==== ENTRIES SHOWN

(** The entries from [s] down over [k] places are the range that ends at
    [s], reversed. *)
Lemma descending_range {A} (d : A) (src : list A) (s : Z) (k : nat) :
  0 <= s -> (k <= Z.to_nat s + 1)%nat -> (Z.to_nat s < length src)%nat ->
  map (fun i => nth (Z.to_nat (s - Z.of_nat i)) src d) (seq 0 k)
  = reverse (take k (drop (Z.to_nat s + 1 - k) src)).
Proof.
  intros Hs. induction k as [|k IH]; intros Hk Hlen; [reflexivity|].
  rewrite seq_S, map_app, IH by lia. cbn [map Nat.add].
  replace (Z.to_nat s + 1 - S k)%nat with (Z.to_nat s - k)%nat by lia.
  replace (Z.to_nat s + 1 - k)%nat with (S (Z.to_nat s - k)) by lia.
  destruct (lookup_lt_is_Some_2 src (Z.to_nat s - k) ltac:(lia)) as (q & Hq).
  rewrite (drop_S _ _ _ Hq). cbn [take]. rewrite reverse_cons. do 2 f_equal.
  replace (Z.to_nat (s - Z.of_nat k)) with (Z.to_nat s - k)%nat by lia.
  apply nth_lookup_Some. exact Hq.
Qed.

(** The first [old + k] entries of an array after the copy of the range
    from [s] to [e] behind its first [old] entries. *)
Lemma copy_vertices_spec {A} (d : A) (src : list A) (s e old : Z) (dst : list A) :
  let k := Z.to_nat (Z.abs (e - s) + 1) in
  0 <= old -> 0 <= s -> 0 <= e ->
  (Z.to_nat s < length src)%nat -> (Z.to_nat e < length src)%nat ->
  (Z.to_nat old + k <= length dst)%nat ->
  length (copy_vertices d src s e old k dst) = length dst
  /\ take (Z.to_nat old + k) (copy_vertices d src s e old k dst)
     = take (Z.to_nat old) dst ++ sub_line s e src.
Proof.
  intros k Hold Hs He Hsl Hel Hlen. unfold copy_vertices, sub_line.
  destruct (Z.geb_spec e s) as [Hge|Hlt].
  - unfold copy_forward.
    assert (Hk : k = Z.to_nat (e - s + 1)) by (unfold k; lia).
    assert (Hsub : length (take k (drop (Z.to_nat s) src)) = k).
    { rewrite length_take, length_drop. lia. }
    split.
    + rewrite !length_app, Hsub, length_take, length_drop. lia.
    + rewrite app_assoc, take_app_length'.
      * rewrite Hk. reflexivity.
      * rewrite length_app, Hsub, length_take. lia.
  - rewrite copy_reversed_spec by assumption.
    assert (Hk : k = Z.to_nat (s - e + 1)) by (unfold k; lia).
    rewrite descending_range by lia.
    assert (Hsub : length (reverse (take k (drop (Z.to_nat s + 1 - k) src))) = k).
    { rewrite length_reverse, length_take, length_drop. lia. }
    split.
    + rewrite !length_app, Hsub, length_take, length_drop. lia.
    + rewrite app_assoc, take_app_length'.
      * rewrite Hk.
        replace (Z.to_nat s + 1 - Z.to_nat (s - e + 1))%nat with (Z.to_nat e) by lia.
        reflexivity.
      * rewrite length_app, Hsub, length_take. lia.
Qed.

(** A range within the count is a range of the counted entries. *)
Lemma sub_line_take {A} (s e : Z) (n : nat) (l : list A) :
  0 <= s -> 0 <= e -> (Z.to_nat s < n)%nat -> (Z.to_nat e < n)%nat ->
  sub_line s e (take n l) = sub_line s e l.
Proof.
  intros Hs He Hsn Hen. unfold sub_line.
  destruct (Z.geb_spec e s).
  - rewrite skipn_firstn_comm, take_take. f_equal. lia.
  - rewrite skipn_firstn_comm, take_take. do 2 f_equal. lia.
Qed.

Lemma sub_line_length {A} (s e : Z) (l : list A) :
  0 <= s -> 0 <= e -> (Z.to_nat s < length l)%nat -> (Z.to_nat e < length l)%nat ->
  length (sub_line s e l) = Z.to_nat (Z.abs (e - s) + 1).
Proof.
  intros Hs He Hsl Hel. unfold sub_line.
  destruct (Z.geb_spec e s).
  - rewrite length_take, length_drop. lia.
  - rewrite length_reverse, length_take, length_drop. lia.
Qed.

(** The copy into an array of a curve. *)
Lemma copy_plane {A} (d : A) (src : list A) (s e old : Z) (p : option (list A)) (cap : Z) :
  let k := Z.to_nat (Z.abs (e - s) + 1) in
  0 <= old -> 0 <= s -> 0 <= e ->
  (Z.to_nat s < length src)%nat -> (Z.to_nat e < length src)%nat ->
  old + Z.of_nat k <= cap -> room p cap ->
  let p' := option_map (copy_vertices d src s e old k) p in
  room p' cap
  /\ is_null p' = is_null p
  /\ (is_null p = false ->
      take (Z.to_nat old + k) (default [] p')
      = take (Z.to_nat old) (default [] p) ++ sub_line s e src).
Proof.
  intros k Hold Hs He Hsl Hel Hcap Hr. cbv zeta. destruct p as [l|]; simpl.
  2: { split; [apply room_null|]. split; [reflexivity|discriminate]. }
  specialize (Hr l eq_refl).
  destruct (copy_vertices_spec d src s e old l Hold Hs He Hsl Hel ltac:(fold k; lia))
    as (Hlen & Htake).
  fold k in Hlen, Htake.
  split; [intros l' [= <-]; rewrite Hlen; exact Hr|].
  split; [reflexivity|]. intros _. exact Htake.
Qed.

(** An array replaced by one of the same kind keeps the curve
    consistent. *)
Lemma well_formed_set_paoPoints (c : OGRSimpleCurve) (p : option (list OGRRawPoint)) :
  well_formed c -> room p (m_nPointCapacity c) -> is_null p = is_null (paoPoints c) ->
  well_formed (set_paoPoints p c).
Proof.
  intros (Hcnt & Rxy & Rz & Rm & Fz & Fm & Hcap) Hr Hn.
  unfold well_formed, has3D, hasM.
  cbn [nPointCount m_nPointCapacity flags paoPoints padfZ padfM set_paoPoints].
  rewrite Hn.
  split; [exact Hcnt|]. split; [exact Hr|]. split; [exact Rz|]. split; [exact Rm|].
  split; [exact Fz|]. split; [exact Fm|]. exact Hcap.
Qed.

Lemma well_formed_set_padfZ (c : OGRSimpleCurve) (p : option (list float)) :
  well_formed c -> room p (m_nPointCapacity c) -> is_null p = is_null (padfZ c) ->
  well_formed (set_padfZ p c).
Proof.
  intros (Hcnt & Rxy & Rz & Rm & Fz & Fm & Hcap) Hr Hn.
  unfold well_formed, has3D, hasM.
  cbn [nPointCount m_nPointCapacity flags paoPoints padfZ padfM set_padfZ].
  rewrite Hn.
  split; [exact Hcnt|]. split; [exact Rxy|]. split; [exact Hr|]. split; [exact Rm|].
  split; [exact Fz|]. split; [exact Fm|]. exact Hcap.
Qed.

Lemma well_formed_set_padfM (c : OGRSimpleCurve) (p : option (list float)) :
  well_formed c -> room p (m_nPointCapacity c) -> is_null p = is_null (padfM c) ->
  well_formed (set_padfM p c).
Proof.
  intros (Hcnt & Rxy & Rz & Rm & Fz & Fm & Hcap) Hr Hn.
  unfold well_formed, has3D, hasM.
  cbn [nPointCount m_nPointCapacity flags paoPoints padfZ padfM set_padfM].
  rewrite Hn.
  split; [exact Hcnt|]. split; [exact Rxy|]. split; [exact Rz|]. split; [exact Hr|].
  split; [exact Fz|]. split; [exact Fm|]. exact Hcap.
Qed.

Variable alloc_ok : Z -> bool.

(** The Z values after the copy of a range of the other line: the curve
    gets a Z array when the other line has one. *)
Lemma subline_Z_step (c2 other : OGRSimpleCurve) (s e old : Z) :
  let k := Z.to_nat (Z.abs (e - s) + 1) in
  well_formed c2 -> well_formed other -> 0 <= old ->
  0 <= s < nPointCount other -> 0 <= e < nPointCount other ->
  nPointCount c2 = old + Z.of_nat k ->
  let c3 := match padfZ other with
            | None => c2
            | Some z =>
                let c := snd (Make3D alloc_ok c2) in
                set_padfZ (option_map (copy_vertices 0%float z s e old k) (padfZ c)) c
            end in
  let before := if has3D c2 then take (Z.to_nat old) (default [] (padfZ c2))
                else replicate (Z.to_nat old) 0%float in
  well_formed c3
  /\ nPointCount c3 = nPointCount c2
  /\ m_nPointCapacity c3 = m_nPointCapacity c2
  /\ paoPoints c3 = paoPoints c2
  /\ padfM c3 = padfM c2
  /\ hasM c3 = hasM c2
  /\ (has3D c2 = true -> has3D c3 = true)
  /\ (has3D c3 = true -> has3D c2 = true \/ has3D other = true)
  /\ (has3D c3 = true -> take (Z.to_nat old) (default [] (padfZ c3)) = before)
  /\ (has3D other = true -> has3D c3 = true ->
      take (Z.to_nat old + k) (default [] (padfZ c3))
      = before ++ sub_line s e (Zvalues other))
  /\ ((forall n, alloc_ok n = true) -> has3D other = true -> has3D c3 = true).
Proof.
  intros k W2 Wo Hold Hs He N2 c3 before.
  pose proof W2 as (Hcnt2 & _ & Rz2 & _ & Fz2 & _ & Hcap2).
  pose proof Wo as (Hcnto & _ & _ & _ & Fzo & _ & Hcapo).
  destruct (well_formed_lengths c2 W2) as (_ & Lz2 & _ & Nz2 & _).
  destruct (well_formed_lengths other Wo) as (_ & Lzo & _ & Nzo & _).
  destruct (padfZ other) as [z|] eqn:Hzo.
  - (* the other line has a Z array *)
    assert (H3o : has3D other = true) by (apply Fzo; reflexivity).
    specialize (Lzo H3o). simpl in Lzo.
    assert (Hsub : sub_line s e (Zvalues other) = sub_line s e z).
    { unfold Zvalues. rewrite Hzo. simpl. apply sub_line_take; lia. }
    destruct (Make3D_spec alloc_ok c2 W2)
      as (ok & cm & E & Wm & HMm & Nm & Cm & Xm & Mm & Rm & Hok & Hgr).
    subst c3. rewrite E. cbn [snd]. cbv zeta.
    pose proof Wm as (_ & _ & Rzm & _).
    destruct (copy_plane 0%float z s e old (padfZ cm) (m_nPointCapacity cm)
                Hold ltac:(lia) ltac:(lia) ltac:(lia) ltac:(lia) ltac:(fold k; lia) Rzm)
      as (Rz3 & Nz3 & Pz3).
    fold k in Rz3, Nz3, Pz3.
    set (p' := option_map (copy_vertices 0%float z s e old k) (padfZ cm)) in *.
    split; [apply well_formed_set_padfZ; assumption|].
    split; [exact Nm|]. split; [exact Cm|]. split; [exact Xm|]. split; [exact Mm|].
    split; [exact HMm|].
    change (has3D (set_padfZ p' cm)) with (has3D cm).
    cbn [padfZ set_padfZ].
    destruct ok.
    + destruct Hok as (H3m & Zm).
      assert (Hnn : is_null (padfZ cm) = false).
      { rewrite Zm. destruct (padfZ c2); reflexivity. }
      assert (Hbefore : take (Z.to_nat old) (default [] (padfZ cm)) = before).
      { unfold before. rewrite Zm. destruct (has3D c2) eqn:H32.
        - destruct (Hcap2 ltac:(lia)) as (_ & Hz & _). specialize (Hz eq_refl).
          destruct (padfZ c2); [reflexivity|discriminate].
        - rewrite (Nz2 eq_refl). simpl. rewrite take_replicate. f_equal. lia. }
      specialize (Pz3 Hnn). rewrite Hbefore in Pz3.
      assert (Hlen : length before = Z.to_nat old).
      { rewrite <- Hbefore, length_take.
        pose proof (room_default _ _ Rzm Hnn). lia. }
      split; [intros _; exact H3m|].
      split; [intros _; right; exact H3o|].
      split.
      { intros _.
        replace (take (Z.to_nat old) (default [] p'))
          with (take (Z.to_nat old) (take (Z.to_nat old + k) (default [] p')))
          by (rewrite take_take; f_equal; lia).
        rewrite Pz3. apply take_app_length'. symmetry. exact Hlen. }
      split; [intros _ _; rewrite Pz3, Hsub; reflexivity|].
      intros _ _. exact H3m.
    + destruct Hok as (H3m & Zm & Z2).
      assert (H32 : has3D c2 = false).
      { destruct (has3D c2) eqn:H32; [|reflexivity].
        destruct (Hcap2 ltac:(lia)) as (_ & Hz & _). specialize (Hz eq_refl).
        rewrite Z2 in Hz. discriminate. }
      rewrite H3m, H32.
      split; [discriminate|]. split; [discriminate|]. split; [discriminate|].
      split; [discriminate|].
      intros Ha _. specialize (Hgr (Ha _)). discriminate.
  - (* the other line has none *)
    assert (H3o : has3D other = false).
    { destruct (has3D other) eqn:H; [|reflexivity].
      destruct (Hcapo ltac:(lia)) as (_ & Hz & _). specialize (Hz eq_refl). discriminate. }
    subst c3 before.
    split; [exact W2|]. repeat (split; [reflexivity|]).
    split; [auto|]. split; [auto|].
    split; [intros ->; reflexivity|].
    split; [congruence|]. congruence.
Qed.
(** X6. [Clear] never panics.  It zeroes every byte of the buffer from
    index 1 on and keeps the byte at index 0, the length, the width and the
    height, so that every pixel then reads as off; it then flushes, and
    returns the flush's error.  The buffer is zeroed also when the flush
    fails.  A display with the page layout keeps it. *)
Theorem Clear_zeroes_pixels_then_flushes (o : OLED) :
  Z.of_nat (length (buf o)) <= max_int ->
  exists o' e,
    Clear o = Return (o', e) /\
    Width o' = Width o /\ Height o' = Height o /\
    length (buf o') = length (buf o) /\
    byteAt (buf o') 0 = byteAt (buf o) 0 /\
    (forall k : nat, (1 <= k)%nat -> byteAt (buf o') k = 0) /\
    (forall x y, 0 <= x -> 0 <= y -> 0 <= w o -> pixel o' x y = false) /\
    (wf o -> wf o') /\
    match fails (dev o) (length (written (dev o))) with
    | Some msg =>
        written (dev o') = written (dev o) ++ [drawCmd] /\
        e = Some (ErrTransport msg)
    | None =>
        written (dev o') = written (dev o) ++ [drawCmd; buf o'] /\
        e = ErrTransport <$> fails (dev o) (S (length (written (dev o))))
    end.
Proof. apply Clear_effect. Qed.

Lemma Clear_zeroes_pixels_then_flushes_witness :
  exists o' e,
    Clear (with_buf tiny [0x40; 3; 9]) = Return (o', e) /\
    Width o' = Width (with_buf tiny [0x40; 3; 9]) /\
    Height o' = Height (with_buf tiny [0x40; 3; 9]) /\
    length (buf o') = length (buf (with_buf tiny [0x40; 3; 9])) /\
    byteAt (buf o') 0 = byteAt (buf (with_buf tiny [0x40; 3; 9])) 0 /\
    (forall k : nat, (1 <= k)%nat -> byteAt (buf o') k = 0) /\
    (forall x y, 0 <= x -> 0 <= y -> 0 <= w (with_buf tiny [0x40; 3; 9]) ->
       pixel o' x y = false) /\
    (wf (with_buf tiny [0x40; 3; 9]) -> wf o') /\
    written (dev o') = written (dev (with_buf tiny [0x40; 3; 9])) ++ [drawCmd; buf o'] /\
    e = ErrTransport <$> fails (dev (with_buf tiny [0x40; 3; 9])) 1%nat.
Proof.
  apply (Clear_zeroes_pixels_then_flushes (with_buf tiny [0x40; 3; 9])).
  unfold max_int. cbn. lia.
Defined.

(** ** Every bit of the pixel area is one pixel *)

Section Decode.
Variables (o : OLED) (k n : Z).
Hypothesis Hwf : wf o.
Hypothesis Hw : 0 < w o.
Hypothesis Hk : 1 <= k < Z.of_nat (length (buf o)).
Hypothesis Hn : 0 <= n < 8.

Lemma decode_page : (8 * ((k - 1) / w o) + n) / 8 = (k - 1) / w o.
Proof.
  rewrite Z.mul_comm, Z.div_add_l by lia.
  rewrite (Z.div_small n 8) by lia. lia.
Qed.

Lemma decode_in_bounds :
  0 <= (k - 1) mod w o < w o /\ 0 <= 8 * ((k - 1) / w o) + n < h o.
Proof.
  destruct Hwf as [_ _ Hp Hlen _ _].
  split; [apply Z.mod_pos_bound; lia|].
  pose proof (Z.div_pos (k - 1) (w o) ltac:(lia) Hw) as Hq.
  assert ((k - 1) / w o < h o / 8) as Hlt
    by (apply Z.div_lt_upper_bound; lia).
  pose proof (Z_div_exact_full_2 (h o) 8 ltac:(lia) Hp). lia.
Qed.

Lemma decode_address :
  byte_of_pixel o ((k - 1) mod w o) (8 * ((k - 1) / w o) + n) = k /\
  bit_of_pixel (8 * ((k - 1) / w o) + n) = n.
Proof.
  unfold byte_of_pixel, bit_of_pixel. rewrite decode_page. split.
  - pose proof (Z.div_mod (k - 1) (w o) ltac:(lia)). lia.
  - rewrite Z.mul_comm, Z.add_comm, Z.mod_add by lia. apply Z.mod_small. lia.
Qed.
End Decode.

(** X7. The pixel area has no unused and no shared bits.  For every byte
    index [k >= 1] of the buffer and every bit [n] of a byte, the coordinate
    ((k - 1) mod width, 8 * ((k - 1) / width) + n) is in bounds, a
    [SetPixel] there with value 1 succeeds, turns on exactly bit [n] of byte
    [k] and changes no other bit; and no other in-bounds coordinate makes
    [SetPixel] touch that bit. *)
Theorem every_pixel_bit_has_one_coordinate (o : OLED) (k n : Z) :
  wf o -> 0 < w o -> 1 <= k < Z.of_nat (length (buf o)) -> 0 <= n < 8 ->
  let x := (pixel_of_bit o k n).1 in
  let y := (pixel_of_bit o k n).2 in
  0 <= x < w o /\ 0 <= y < h o /\
  (exists o',
     SetPixel o x y 1 = Return (o', None) /\
     bit_at (buf o') (Z.to_nat k) n = true /\
     forall (k' : nat) (n' : Z),
       k' <> Z.to_nat k \/ n' <> n ->
       bit_at (buf o') k' n' = bit_at (buf o) k' n') /\
  (forall x' y' o',
     0 <= x' < w o -> 0 <= y' < h o -> (x', y') <> (x, y) ->
     SetPixel o x' y' 1 = Return (o', None) ->
     bit_at (buf o') (Z.to_nat k) n = bit_at (buf o) (Z.to_nat k) n).
Proof.
  intros Hwf Hw Hk Hn. cbn [pixel_of_bit fst snd].
  destruct (decode_in_bounds o k n Hwf Hw Hk Hn) as [Hx Hy].
  destruct (decode_address o k n Hw Hn) as [Hbyte Hbit].
  set (x := (k - 1) mod w o) in *. set (y := 8 * ((k - 1) / w o) + n) in *.
  split; [assumption|]. split; [assumption|]. split.
  - destruct (SetPixel_bits o x y 1 Hwf Hx Hy ltac:(right; reflexivity))
      as (o' & Hsp & _ & _ & _ & _ & _ & Hbits).
    exists o'. split; [assumption|]. rewrite Hbyte, Hbit in Hbits. split.
    + rewrite Hbits, decide_True by (split; reflexivity). reflexivity.
    + intros k' n' Hne. rewrite Hbits, decide_False; [reflexivity|].
      intros [-> ->]. destruct Hne; congruence.
  - intros x' y' o' Hx' Hy' Hne Hsp'.
    destruct (SetPixel_bits o x' y' 1 Hwf Hx' Hy' ltac:(right; reflexivity))
      as (o'' & Hsp'' & _ & _ & _ & _ & _ & Hbits).
    rewrite Hsp' in Hsp''. injection Hsp'' as <-.
    rewrite Hbits, decide_False; [reflexivity|].
    intros [Hkk Hnn]. apply Hne.
    rewrite <- Hbyte in Hkk. rewrite <- Hbit in Hnn.
    destruct (address_injective o x y x' y') as [-> ->];
      try assumption; try lia; reflexivity.
Qed.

========

ASSIGNMENT. For every line of the records that has the word "Hcapo" in it, make a copy.

EXERCISE SOLUTION.
  pose proof Wo as (Hcnto & _ & _ & _ & Fzo & _ & Hcapo).
      destruct (Hcapo ltac:(lia)) as (_ & Hz & _). specialize (Hz eq_refl). discriminate. }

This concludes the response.